The Michigan House passed a bill (HB4833) last week that would raise the cost to candidates of requesting a recount. The Detroit Free-Press has more:

Asking for a recount of an election could get a whole lot more expensive under a bill passed by the state House of Representatives on Thursday.

Currently, a candidate requesting a recount must pay $10 per precinct to get a recount under way. Under the bill passed Thursday on a 95-9 vote, that amount would increase to $25 per precinct.

And for candidates who lost by more than 50 votes, it would cost them $125 per precinct if they asked for a recount.

The vote comes after the recent controversy and recount in Detroit, but legislators say this issue predates the mess in the Motor City, even as they suggested that the problems there had created some momentum for action:

The bill was drafted long before the election mess in Detroit, where the votes have been counted several times by city, county and state officials. After the state finally certified the election last month, losing mayoral candidate Tom Barrow, who finished fifth in the race, more than 40,000 votes behind winner Mike Duggan, asked for a recount. That recount is still going on.

Under current law, it will cost Barrow $6,140 to recount Detroit’s 614 precincts.
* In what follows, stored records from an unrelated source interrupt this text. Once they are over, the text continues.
(** Regular names are resolved by plain descent, whatever was passed on
    the way. *)
Lemma resolve_regular (names : list string) :
  forallb regular names = true ->
  forall up e, Fs.resolve up e names = descend e names.
Proof.
  induction names as [| n names IH]; intros Hreg up e; [reflexivity |].
  cbn [forallb] in Hreg. apply andb_true_iff in Hreg. destruct Hreg as [Hn Hrest].
  destruct (regular_spec n Hn) as (_ & H0 & H1 & H2).
  cbn [Fs.resolve descend]. destruct e as [r d t | listable entries]; [reflexivity |].
  destruct (String.eqb_spec n EmptyString); [congruence |].
  destruct (String.eqb_spec n "."); [congruence |].
  destruct (String.eqb_spec n ".."); [congruence |]. cbn [orb].
  destruct (Fs.child n entries); [apply IH, Hrest | reflexivity].
Qed.

(** Resolution goes on from the entry that the first components name. *)
Lemma resolve_app (l1 l2 : list string) (top : Fs.entry) :
  forall up e,
    Fs.resolve up e l1 = Some top ->
    exists up', Fs.resolve up e (l1 ++ l2) = Fs.resolve up' top l2.
Proof.
  induction l1 as [| c l1 IH]; intros up e Hres.
  - cbn [Fs.resolve] in Hres. injection Hres as ->. exists up. reflexivity.
  - cbn [app Fs.resolve] in *. destruct e as [r d t | listable entries]; [discriminate |].
    destruct (String.eqb c EmptyString || String.eqb c "."); [exact (IH _ _ Hres) |].
    destruct (String.eqb c "..").
    + destruct up as [| parent up]; exact (IH _ _ Hres).
    + destruct (Fs.child c entries); [exact (IH _ _ Hres) | discriminate].
Qed.

(** Names that lead nowhere: nothing is found, whatever follows. *)
Lemma resolve_nowhere (names cs : list string) :
  forallb regular names = true ->
  forall up e, descend e names = None -> Fs.resolve up e (names ++ cs) = None.
Proof.
  induction names as [| n names IH]; intros Hreg up e Hd; [discriminate |].
  cbn [forallb] in Hreg. apply andb_true_iff in Hreg. destruct Hreg as [Hn Hrest].
  destruct (regular_spec n Hn) as (_ & H0 & H1 & H2).
  cbn [app Fs.resolve descend] in *.
  destruct e as [r d t | listable entries]; [reflexivity |].
  destruct (String.eqb_spec n EmptyString); [congruence |].
  destruct (String.eqb_spec n "."); [congruence |].
  destruct (String.eqb_spec n ".."); [congruence |]. cbn [orb].
  destruct (Fs.child n entries); [exact (IH Hrest _ _ Hd) | reflexivity].
Qed.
In a close race, that amount would increase to $15,350, and in Barrow’s case, because he finished in fifth place more than 40,000 votes behind front-runner Duggan, the price tag would go up to $76,750.

State Rep. Kurt Heise, R-Plymouth, who sponsored the bill, said the rate hadn’t been changed since the 1960s and was due for a bump.

“What happened in Detroit does underscore the need for this kind of legislation,” Heise said. “It’s a waste of taxpayer dollars and an abuse of the system for people who clearly lost an election to come back later and expect the taxpayers to do a frivolous recount.”

Recounts are always a difficult subject for everyone concerned, given the need to balance the desire to ensure that a correct result was reached with an interest in finality and an eye on the budget bottom line. Some states have addressed worries about unnecessary recounts by tightening the margin for so-called “automatic” recounts where the jurisdiction essentially uses its own funds to do the recount. This approach – raising the cost of anything else outside of that margin – is a variation on that theme.

Whether or not the increased cost is enough to dissuade candidates from asking for a recount in a close race (or what they perceive to be a close race) remains to be seen. If nothing else, legislators’ interest in election officials’ time and money is welcome. It will be interesting to see, if the bill is enacted, if it actually discourages recounts or just ensures that election offices are better compensated for their trouble.